───── Given records

(** ** The connection options of the database client *)

Section Connection.
Lemma define_assoc_eq (k : string) (v : value) (props : list (string * value)) :
  assoc k (JsJSON.define k v props) = Some v.
Proof.
  induction props as [|[k0 v0] rest IH]; simpl.
  - rewrite String.eqb_refl. reflexivity.
  - destruct (String.eqb k k0) eqn:Hk; simpl.
    + rewrite String.eqb_refl. reflexivity.
    + destruct (existsb _ rest); simpl; [rewrite Hk; exact IH|].
      destruct (JsJSON.is_array_index k) as [i|]; simpl.
      * destruct (JsJSON.is_array_index k0) as [j|]; simpl.
        -- destruct (N.ltb i j); simpl; [rewrite String.eqb_refl; reflexivity|].
           rewrite Hk. exact IH.
        -- rewrite String.eqb_refl. reflexivity.
      * rewrite Hk. exact IH.
Qed.

Lemma define_assoc_ne (k k' : string) (v : value) (props : list (string * value)) :
  k' <> k -> assoc k' (JsJSON.define k v props) = assoc k' props.
Proof.
  intros Hne. apply String.eqb_neq in Hne.
  induction props as [|[k0 v0] rest IH]; simpl.
  - rewrite Hne. reflexivity.
  - destruct (String.eqb k k0) eqn:Hk; simpl.
    + apply String.eqb_eq in Hk. subst k0. rewrite Hne. reflexivity.
    + destruct (existsb _ rest); simpl; [rewrite IH; reflexivity|].
      destruct (JsJSON.is_array_index k) as [i|]; simpl.
      * destruct (JsJSON.is_array_index k0) as [j|]; simpl.
        -- destruct (N.ltb i j); simpl; [rewrite Hne; reflexivity|].
           rewrite IH. reflexivity.
        -- rewrite Hne. reflexivity.
      * rewrite IH. reflexivity.
Qed.

Lemma assign_assoc (source target : list (string * value)) (k : string) :
  List.NoDup (List.map fst source) ->
  assoc k (fold_left (fun acc kv => JsJSON.define (fst kv) (snd kv) acc) source target)
  = match assoc k source with Some v => Some v | None => assoc k target end.
Proof.
  revert target. induction source as [|[k0 v0] rest IH]; intros target Hnd; [reflexivity|].
  inversion Hnd as [|? ? Hnotin Hnd']; subst. cbn [fold_left fst snd assoc].
  rewrite (IH _ Hnd'). destruct (String.eqb k k0) eqn:Hk.
  - apply String.eqb_eq in Hk. subst k0.
    assert (Hnone : assoc k rest = None).
    { clear -Hnotin. induction rest as [|[k1 v1] rest IH]; [reflexivity|].
      simpl in *. destruct (String.eqb k k1) eqn:Hk1.
      - apply String.eqb_eq in Hk1. subst. exfalso. apply Hnotin. left. reflexivity.
      - apply IH. intros Hin. apply Hnotin. right. exact Hin. }
    rewrite Hnone. apply define_assoc_eq.
  - apply String.eqb_neq in Hk. rewrite (define_assoc_ne k0 k v0 target Hk). reflexivity.
Qed.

──────────

Tell how many lines of the data above include the string "apply", with no other text in the answer.

7